Visiting the Vatican, Cristina Fernandez de Kirchner said she had asked Pope Francis to promote dialogue between the two sides.
Argentine Pope Francis was elected last week and will be formally installed as pontiff at a Mass on Tuesday.
In the past Cardinal Jorge Mario Bergoglio has said the Falkland Islands, a UK overseas territory, belong to Argentina.
Before being elected as the new pontiff, the 76-year-old was Archbishop of Buenos Aires. Relations between him, President Cristina Fernandez de Kirchner, and her late husband and predecessor as president, Nestor Kirchner, were tense.
“I asked for his intervention to avoid problems that could emerge from the militarization of Great Britain in the south Atlantic,” Cristina Fernandez de Kirchner told reporters after a 15-20 minute meeting and lunch with the Pope.
“We want a dialogue and that’s why we asked the pope to intervene so that the dialogue is successful.”
There has been no word yet as to how the Pope responded to the appeal.

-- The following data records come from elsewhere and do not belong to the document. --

(* ===== verification/SyscallsThm.v ===== *)
(** The theorems about the file-system calls (src/p4/sysfile.c, src/p4/file.c), and what they say on the disk of DirDemo.v. *)

From Stdlib Require Import ZArith Lia.
From stdpp Require Import base numbers list gmap fin_sets sets strings.
From S2P Require Import Prelude CStr MemIface Bio Log LogCrash Fs FsSpec FsTrunc Pipe File FileThm FsCk Icache IcacheSpec IcacheOps IcacheThm Dir DirSpec DirOps DirDemo Ftable Sysfile Tree Txn SysfileSpec FtableSpec Syscalls SysRun SyscallsDemo.
#[local] Open Scope Z_scope.

(** C1. Sequences of file-system calls, each made where it has what it needs, do to the kernel what they do to the abstract system, in which there are only a tree of files, a table of open
    files, and a current directory and descriptors for each process.  The calls are [link], [unlink], [mkdir], [mknod], [chdir], [open], [close], [dup], [read], [write] and [fstat], by any of the processes, one
    after the other.  [run_ok] says what each call needs in the abstract state in which it is made: a path has no NUL byte and starts at the root or in a directory that still has a link, and all calls with a path find three
    free entries in the inode cache; the new name of a [link] does not stand for the directory in which it is looked up (as f/. does), the link count of the file and, for [mkdir], that of the parent stay below 2^15, and a
    new entry finds room in the directory and, for a new file, a free inode; [read] and [write] are not on a device, the length of a [read] is an int that is not negative, and a [write] ends within the largest file.  And
    the disk has enough free blocks: 2 for a [link], 6 for a [mkdir], [mknod] or [open], 8 for each piece of a [write].  From a state that implements an abstract one, every such sequence returns without a panic, a
    deadlock or an overrun of the log, with the results of the specification, and ends in a state that implements the abstract one: the disk is
    consistent and at rest, the caches agree with it, the reference counts of the table and of the inodes are exact, each link count is the number of entries, directories form a tree,
    and a file without links stays until its last pointer goes.  The conditions on paths are needed: [removed_cwd_panics] is a sequence of calls after which a path that starts in a removed directory stops the kernel. *)
Theorem system_calls_refine {M} `{MemOps M} g sb dr dw cs (s : fsys bcache M) us a b : layout g → idle g → 28 <= lsize g → fs_layout g sb →
  models (cview := binv) g sb s us a (run_blocks cs + b) → run_ok sb g cs a →
  ∃ s' us', run_sys sb dr dw cs s us = Ok ((run_spec sb g cs a).1, s', us') ∧ models (cview := binv) g sb s' us' (run_spec sb g cs a).2 b.
Proof. intros HL Hid Hls FL. by apply (run_models g HL Hid Hls sb FL dr dw). Qed.

(** A directory that is removed while it is a current directory, and whose parent is removed after it. *)
Definition removal : list (nat * syscall) :=
  (0%nat,.) <$> [SMkdir (of_string "a"); SMkdir (of_string "a/b"); SChdir (of_string "a/b"); SUnlink (of_string "../b"); SUnlink (of_string "/a")].

(** C40. A process can stop the kernel with calls that a user program may make: it makes the directories a and a/b, goes to a/b, removes it and then a, each of which
    succeeds, since an empty directory can be removed while it is in use and its entry .. is not counted any more; then [chdir]("..") follows that entry to the
    inode that is now free, and [ilock] panics. *)
Theorem removed_cwd_panics :
  ∃ s u, run_sys w_sb (λ _, None) (λ _, None) removal y_sys [y_proc] = Ok (replicate 5 (ret 0), s, [u]) ∧
    sys_chdir w_sb (λ _, None) (fs_c s) (fs_g s) (fs_ic s) (u_cwd u) (Some (of_string "..")) = Panic "ilock: no type".
Proof.
  set (res := run_sys w_sb (λ _, None) (λ _, None) removal y_sys [y_proc]).
  assert (match res with
    | Ok (rs, s, [u]) => match sys_chdir w_sb (λ _, None) (fs_c s) (fs_g s) (fs_ic s) (u_cwd u) (Some (of_string "..")) with Panic msg => Some (rs, msg) | _ => None end
    | _ => None end = Some (replicate 5 (ret 0), "ilock: no type")) as E by (vm_compute; reflexivity).
  destruct res as [[[rs s] [|u [|]]]| | |]; try done. exists s, u. destruct (sys_chdir _ _ _ _ _ _ _); try done. by simplify_eq.
Qed.

(** * The theorems on a small disk *)

(** A file is made in a new directory, written, linked under another name and unlinked under the first, and read through the second; the directory is
    removed. *)
Definition y_calls : list (nat * syscall) :=
  (0%nat,.) <$> [SMkdir (of_string "d"); SOpen (of_string "d/x") (Z.lor O_CREATE O_RDWR); SWrite 0 [104; 105]; SLink (of_string "d/x") (of_string "g");
    SUnlink (of_string "d/x"); SOpen (of_string "g") O_RDONLY; SRead 1 10; SUnlink (of_string "/d"); SUnlink (of_string "g"); SDup 1; SClose 0; SFstat 2].

Definition y_results : list sysret :=
  [ret 0; ret 0; ret 2; ret 0; ret 0; ret 1; (2, [104; 105], None); ret 0; ret 0; ret 2; ret 0; (0, [], Some (Stat T_FILE ROOTDEV 4 0 2))].

Lemma y_results_ok : (run_spec w_sb w_log y_calls y_asys).1 = y_results.
Proof. vm_compute. reflexivity. Qed.

(** C1 for those calls. *)
Lemma system_calls_refine_witness : ∃ s' us', run_sys w_sb (λ _, None) (λ _, None) y_calls y_sys [y_proc] = Ok (y_results, s', us') ∧
  models (cview := binv) w_log w_sb s' us' (run_spec w_sb w_log y_calls y_asys).2 0.
Proof.
  destruct (system_calls_refine w_log w_sb (λ _, None) (λ _, None) y_calls y_sys [y_proc] y_asys 0 w_log_layout y_idle ltac:(by vm_compute) w_fs_layout) as (s' & us' & E & Hm).
  - apply y_models. apply Nat.leb_le. vm_compute. reflexivity.
  - apply run_okb_ok. vm_compute. reflexivity.
  - exists s', us'. rewrite y_results_ok in E. split; [exact E|exact Hm].
Defined.
(** The same from the user stack on: the new space [d] is there. *)
Definition stack_result (s : kst) (own : gmap Z role) (K : gset Z) (D : gmap Z Z) (p : eproc) (path : list Z) (pr : option program) (d r : Z) (s' : kst) (own' : gmap Z role) (p' : eproc) : Prop :=
  r = -1 ∧ p' = p ∧ kst_owns s' own' K D ∧ same_others s s' D d ∧ (∃ o, (∀ q, took d KERNBASE own o q) ∧ ∀ q, own' !! q = release_role d q <$> o !! q) ∧
    (∀ x, pr = Some x → starved kend d (pr_sz x) own) ∨
  r = 0 ∧ ∃ x own1, pr = Some x ∧ p' = EProc d (pr_sz x) (take 15 (last_elem path path)) (pr_entry x) (pr_sp x) ∧
    (∀ q, took d (pr_sz x) own own1 q) ∧ (∀ q, own' !! q = release_role (e_pgdir p) q <$> own1 !! q) ∧
    kst_owns s' own' K (<[d := pr_sz x]> (delete (e_pgdir p) D)) ∧ img_ok s' d (pr_sz x) (pr_sz x - 2 * PGSIZE) (pr_img x) ∧
    ∀ d0 sz0, D !! d0 = Some sz0 → d0 ≠ e_pgdir p → same_space s s' d0 sz0.

(** A stack that cannot be built. *)
Lemma bad_stack s own c g ic p path pr d x K D s1 own1 : kst_owns s1 own1 K (<[d := x]> D) → D !! d = None → same_others s s1 D d → (∀ q, took d KERNBASE own own1 q) →
  (∀ x, pr = Some x → starved kend d (pr_sz x) own) →
  ∃ r s' own' p', exec_bad sb kend s1 c g ic p (Some d) None = Ok (r, s', c, g, ic, p') ∧ stack_result s own K D p path pr d r s' own' p'.
Proof using Hkend.
  intros Hh Hd Hso Htk Hpr. destruct (bad_space s1 own1 c g ic p d x K D Hh Hd) as (s2 & own2 & E2 & Hh2 & Hso2 & Hr). exists (-1), s2, own2, p. split; [done|]. left.
  split_and!; [done|done|done|by eapply same_others_trans|by exists own1|done].
Qed.

Lemma exec_stack_spec s own c g ic p path argv elf d sz img K D : kst_owns s own K (<[d := sz]> D) → D !! d = None → img_ok s d sz (-1) img → D !! e_pgdir p = Some (e_sz p) →
  Forall (λ a, Z.of_nat (length a) <= 4092) argv →
  ∃ r s' own' p', exec_stack sb kend s c g ic p path argv elf d sz = Ok (r, s', c, g, ic, p') ∧ stack_result s own K D p path (stack_spec (e_entry elf) sz img argv) d r s' own' p'.
Proof using Hkend.
  intros Hh Hd Him Hp Hargs. unfold exec_stack, stack_spec. destruct (round_img kend s own K _ d sz img Hh (lookup_insert_eq _ _ _) Him) as [Hh0 Him0]. rewrite insert_insert_eq in Hh0.
  assert (PGROUNDUP sz mod 4096 = 0 ∧ 0 <= PGROUNDUP sz <= KERNBASE) as [Hal Hb].
  { destruct Hh as (_ & _ & HD). destruct (HD d sz (lookup_insert_eq _ _ _)) as [_ [Hsz _]]. destruct (PGROUNDUP_user sz Hsz) as (? & ? & ?). lia. }
  set (sz0 := PGROUNDUP sz) in *. unfold KERNBASE in Hb. cbn zeta. rewrite (u32_small (sz0 + 2 * PGSIZE)) by (unfold is_u32, PGSIZE; lia). set (top := sz0 + 2 * PGSIZE) in *. assert (top = sz0 + 8192) as Et by (unfold top, PGSIZE; lia). clearbody top.
  destruct (alloc_img kend Hkend s own K _ d sz0 img top Hh0 (lookup_insert_eq _ _ _) Him0 ltac:(lia)) as (r & s1 & own1 & E1 & Hso1 & Htk1 & Hc). rewrite E1, bind_Ok. apply same_others_insert in Hso1.
  destruct Hc as [(-> & Hh1 & Hst)|(Er & Hrk & Htk & Hh1 & Him1)].
  { cbn [Z.eqb]. destruct (Z.leb_spec KERNBASE top) as [Hge|Hlt].
    - unfold allocuvm in E1. rewrite (proj2 (Z.leb_le KERNBASE top)) in E1 by done. injection E1 as <-. by apply (bad_stack s own c g ic p path None d sz0 K D s own Hh0 Hd Hso1 (λ q, took_refl _ _ _ _)).
    - apply (bad_stack s own c g ic p path _ d sz0 K D s1 own1 Hh1 Hd Hso1); [intros q; eapply took_mono; [|apply Htk1]; lia|]. intros x. destruct (push_spec _ _ _ _ _) as [[[sp ps] img3]|]; cbn [mbind option_bind]; [|done].
      destruct (_ <? _); [done|]. intros [= <-]. by apply Hst. }
  rewrite (proj2 (Z.leb_gt KERNBASE top)) by done. rewrite insert_insert_eq in Hh1. assert (r = top) as -> by lia. rewrite (proj2 (Z.eqb_neq top 0)) by lia.
  assert (∀ q, took d KERNBASE own own1 q) as HtkK by (intros q; eapply took_mono; [|apply Htk1]; lia).
  assert (top mod 4096 = 0) as Halt by (rewrite Et, Z.add_mod, Hal by lia; done). unfold KERNBASE in Htk.
  rewrite (u32_small (top - 2 * PGSIZE)) by (unfold is_u32, PGSIZE; lia). replace (top - 2 * PGSIZE) with (top - 8192) by (unfold PGSIZE; lia).
  destruct (clear_img kend Hkend s1 own1 K _ d top img (top - 8192) Hh1 (lookup_insert_eq _ _ _) Him1 ltac:(lia)) as (s2 & E2 & Hh2 & Him2 & Hso2); [rewrite Zminus_mod, Halt; done|]. rewrite E2, bind_Ok. apply same_others_insert in Hso2.
  destruct (push_args_spec d top own1 K (<[d := top]> D) (lookup_insert_eq _ _ _) Halt ltac:(unfold KERNBASE; lia) argv s2 img top [] Hh2 Him2 ltac:(lia) Hargs ltac:(done)) as (o & s3 & E3 & Hh3 & Hso3 & Ho). rewrite E3, bind_Ok.
  apply same_others_insert in Hso3. pose proof (same_others_trans _ _ _ _ _ (same_others_trans _ _ _ _ _ Hso1 Hso2) Hso3) as Hso.
  destruct (push_spec top img top argv []) as [[[sp ps] img3]|]; cbn [mbind option_bind]; [|rewrite Ho; by apply (bad_stack s own c g ic p path None d top K D s3 own1)].
  destruct Ho as (-> & Him3 & Hsp & Hps). unfold MAXARG in Hps. rewrite (u32_small (sp - (3 + Z.of_nat (length ps) + 1) * 4)), (u32_small (sp - (Z.of_nat (length ps) + 1) * 4)) by (unfold is_u32; lia).
  change ([4294967295; Z.of_nat (length ps); sp - (Z.of_nat (length ps) + 1) * 4] ++ ps ++ [0]) with (stack_words sp ps). set (sp1 := sp - (3 + Z.of_nat (length ps) + 1) * 4). set (bs := stack_words sp ps ≫= le_bytes 4).
  assert (Z.of_nat (length bs) = (3 + Z.of_nat (length ps) + 1) * 4) as Hbs by (unfold bs; rewrite length_ustack; unfold stack_words; rewrite !length_app; cbn [length]; lia).
  pose proof (copyout_stack kend Hkend s3 own1 K _ d top img3 sp1 bs Hh3 (lookup_insert_eq _ _ _) Halt ltac:(lia) Him3 ltac:(unfold sp1; lia) ltac:(unfold sp1; lia)) as Hco.
  specialize (Hco ltac:(intros E; rewrite E in Hbs; cbn [length] in Hbs; lia)). unfold PGSIZE. case_decide as Hin.
  2:{ rewrite Hco, bind_Ok. cbn [Z.ltb Z.compare]. rewrite (proj2 (Z.ltb_lt sp1 (top - 4096))) by lia. by apply (bad_stack s own c g ic p path None d top K D s3 own1). }
  destruct Hco as (s4 & E4 & Hh4 & Him4 & Hso4). rewrite E4, bind_Ok. cbn [Z.ltb Z.compare]. rewrite (proj2 (Z.ltb_ge sp1 (top - 4096))) by lia. apply same_others_insert in Hso4.
  assert (e_pgdir p ≠ d) as Hne by congruence. destruct (free_img kend Hkend s4 own1 K _ (e_pgdir p) (e_sz p) Hh4) as (s5 & own5 & E5 & Hh5 & Hso5 & Hr5); [by rewrite lookup_insert_ne|]. rewrite E5, bind_Ok.
  exists 0, s5, own5, (EProc d top (take 15 (last_elem path path)) (e_entry elf) sp1). split; [done|]. right. split; [done|]. eexists _, own1. split; [done|]. cbn [pr_sz pr_entry pr_sp pr_img].
  split_and!; [done|done|done|by rewrite delete_insert_ne in Hh5 by done| |].
  - eapply same_img; [exact Him4|]. apply (Hso5 d top); [by rewrite lookup_insert_eq|done].
  - intros d0 x0 Hd0 Hn0 va Hu Hl. assert (d0 ≠ d) as Hn1 by congruence. destruct (same_others_trans _ _ _ _ _ Hso Hso4 d0 x0 Hd0 Hn1 va Hu Hl) as [<- <-].
    apply (Hso5 d0 x0); [by rewrite lookup_insert_ne|done|done|done].
Qed.

(** ** The whole call *)

Lemma put_file c g ic P m n b k i : txn c g ic ((k, i) :: P) ({[k]} ∪ ∅) m (S n) b → linked m i →
  ∃ c' ic', ('(c, g, ic) ← iunlockput sb c g ic k; '(c, g) ← end_op c g; Ok (c, g, ic)) = Ok (c', g0, ic') ∧ rest c' ic' P m b.
Proof using BL HL Hid Hlsz FL.
  intros Ht Hl. destruct (r_iunlockput_keep g0 HL Hid Hlsz sb FL _ _ _ _ _ _ _ _ k i Ht) as (c1 & g1 & ic1 & E1 & Ht1); [apply lock_in|lia|by right|]. rewrite E1, bind_Ok.
  rewrite lock_back in Ht1 by apply not_elem_of_empty. destruct (txn_end g0 HL Hid Hlsz sb FL _ _ _ _ _ _ _ Ht1) as (c2 & E2 & Hr). rewrite E2, bind_Ok. by exists c2, ic1.
Qed.

Lemma bad_file s own c g ic p K D P m n b k i : txn c g ic ((k, i) :: P) ({[k]} ∪ ∅) m (S n) b → linked m i →
  ∃ c' ic', exec_bad sb kend s c g ic p None (Some k) = Ok (-1, s, c', g0, ic', p) ∧ rest c' ic' P m b
    ∧ ∀ d x, D !! d = None → kst_owns s own K (<[d := x]> D) →
      ∃ s' own', exec_bad sb kend s c g ic p (Some d) (Some k) = Ok (-1, s', c', g0, ic', p) ∧ kst_owns s' own' K D ∧ same_others s s' D d ∧ ∀ q, own' !! q = release_role d q <$> own !! q.
Proof using BL HL Hid Hlsz FL Hkend.
  intros Ht Hl. destruct (put_file _ _ _ _ _ _ _ _ _ Ht Hl) as (c1 & ic1 & E1 & Hr). unfold exec_bad. exists c1, ic1. rewrite bind_Ok, E1, bind_Ok. split_and!; [done|done|]. intros d x Hd Hh.
  destruct (free_img kend Hkend s own K _ d x Hh (lookup_insert_eq _ _ _)) as (s1 & own1 & E2 & Hh1 & Hso & Hrel). rewrite E2, !bind_Ok. rewrite delete_insert_id in Hh1 by done.
  exists s1, own1. split_and!; [done|done|by apply same_others_insert in Hso|done].
Qed.

(** The accounting of a call that fails after [setupkvm]. *)
Lemma exec_fails s own K D p path pr d hi own1 s' own' : space_inv kend s own → own !! d = Some Free → D !! d = None → (∀ q, took d hi (<[d := Dir]> own) own1 q) → (∀ q, own' !! q = release_role d q <$> own1 !! q) →
  kst_owns s' own' K D → same_others s s' D d → (∀ x, pr = Some x → 0 <= pr_sz x ∧ starved kend d (pr_sz x) (<[d := Dir]> own)) → exec_result s own K D p path pr (-1) s' own' p.
Proof using Hkend.
  intros Hinv Hfree Hd Htk Hrel Hh Hso Hpr. pose proof (took_released kend s d hi own own1 own' Hinv Hfree Htk Hrel) as ->. left. split_and!; [done|done|done|done|by eapply same_all|].
  intros x Hx. destruct (Hpr x Hx) as [H0 Hst]. apply (short_bound kend Hkend); [|done]. right. by exists d.
Qed.

Lemma stack_spec_sz entry sz img argv x : 0 <= sz <= KERNBASE → stack_spec entry sz img argv = Some x → sz <= pr_sz x.
Proof.
  intros Hsz. unfold stack_spec. destruct (PGROUNDUP_user sz Hsz) as (H1 & _). destruct (_ <=? _); [done|]. destruct (push_spec _ _ _ _ _) as [[[sp ps] img3]|]; cbn [mbind option_bind]; [|done]. destruct (_ <? _); [done|].
  intros [= <-]. cbn [pr_sz]. unfold PGSIZE. lia.
Qed.
Section malloc.
Context (base h0 : Z) (Hbase : 0 < base) (Hh0 : base + 8 <= h0).
#[local] Abbreviation ring := (ring base).
#[local] Abbreviation heap_ok := (heap_ok base h0).

Lemma ring_le s bl a u : heap_ok s bl → (a, u) ∈ ring bl → a + 8 <= brk s.
Proof using Hh0. intros H Hin. by destruct (ring_bound base h0 Hh0 s bl a u H Hin) as (_ & ? & _). Qed.

(** * Looking for a block *)

Section walk.
Context (grant : Z → Z → bool) (s : ust) (bl : list block) (n : Z) (H : heap_ok s bl) (Hn : 1 <= n).

(** What happens after a full turn. *)
Definition grow (k : nat) : outcome (Z * ust) :=
  '(p, s) ← morecore grant s n; if p =? 0 then Ok (0, s) else malloc_loop grant s n p k.

Lemma loop_step A z uz B k : ring bl = A ++ (z, uz) :: B →
  malloc_loop grant s n z (S k) = (let '(p, u) := default (base, 0) (head B) in if n <=? u then take_block s z p u n else if p =? freep s then grow k else malloc_loop grant s n p k).
Proof using Hh0 H.
  intros E. pose proof (hp_ring _ _ _ _ H) as Hr. rewrite E in Hr. pose proof (links_at _ _ _ _ _ _ Hr) as [Hz _]. cbn [malloc_loop]. unfold h_ptr, h_size.
  rewrite (ldw_ok s z) by (assert (z + 8 <= brk s) by (apply (ring_le _ bl z uz H); rewrite E; apply elem_of_app; right; left); lia). cbn [mbind outcome_bind]. rewrite Hz.
  assert (load32 (um s) (base + 4) = 0) as Hb0 by (pose proof (hp_ring _ _ _ _ H) as (_ & ? & _); done).
  assert (base + 8 <= brk s) by (apply (ring_le _ bl base 0 H); left). destruct B as [|[p u] B]; cbn [hda head from_option id].
  - rewrite (ldw_ok s (base + 4)) by lia. cbn [mbind outcome_bind]. by rewrite Hb0.
  - assert ((p, u) ∈ ring bl) as Hin by (rewrite E; apply elem_of_app; right; right; left). apply (ring_le _ bl p u H) in Hin as Hp.
    rewrite (ldw_ok s (p + 4)) by lia. cbn [mbind outcome_bind]. by rewrite (links_in _ _ _ p u (hp_ring _ _ _ _ H) Hin).
Qed.

Definition found (r : outcome (Z * ust)) : Prop := ∃ A z uz p u B, ring bl = A ++ (z, uz) :: (p, u) :: B ∧ n <= u ∧ r = take_block s z p u n.
Definition small (x : Z * Z) : Prop := x.2 < n.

In a referendum held a week ago, people in the Falkland Islands voted overwhelmingly in favor of remaining a UK overseas territory.
At a Mass last year, Cardinal Jorge Mario Bergoglio told Argentine veterans of the Falklands War: “We come to pray for all who have fallen, sons of the Homeland who went out to defend their mother, the Homeland, and to reclaim what is theirs.”
British Prime Minister David Cameron said last week that he “respectfully” disagreed with the view expressed in the past by Pope Francis that the Falkland Islands had been “usurped” by the UK.Cristina Fernandez de Kirchner is the first head of state Pope Francis has met. She presented him with a mate gourd and straw for drinking traditional Argentine tea.
The two also kissed, and the president remarked afterwards: “Never in my life has a pope kissed me!”
Cristina Fernandez de Kirchner gave a muted welcome to the Pope’s election. The two have clashed in the past, especially over social reforms promoted by her and her late husband in the face of Church opposition.
When the then-Cardinal Jorge Mario Bergoglio argued that gay adoptions discriminated against children, Cristina Fernandez de Kirchner said his tone harked back to “medieval times and the Inquisition”.
Cristina Fernandez de Kirchner once referred to Cardinal Jorge Mario Bergoglio as the “head of the opposition”.
Last year, the cardinal said Argentina was being harmed by demagoguery, totalitarianism, corruption and efforts to secure unlimited power, the Associated Press reports.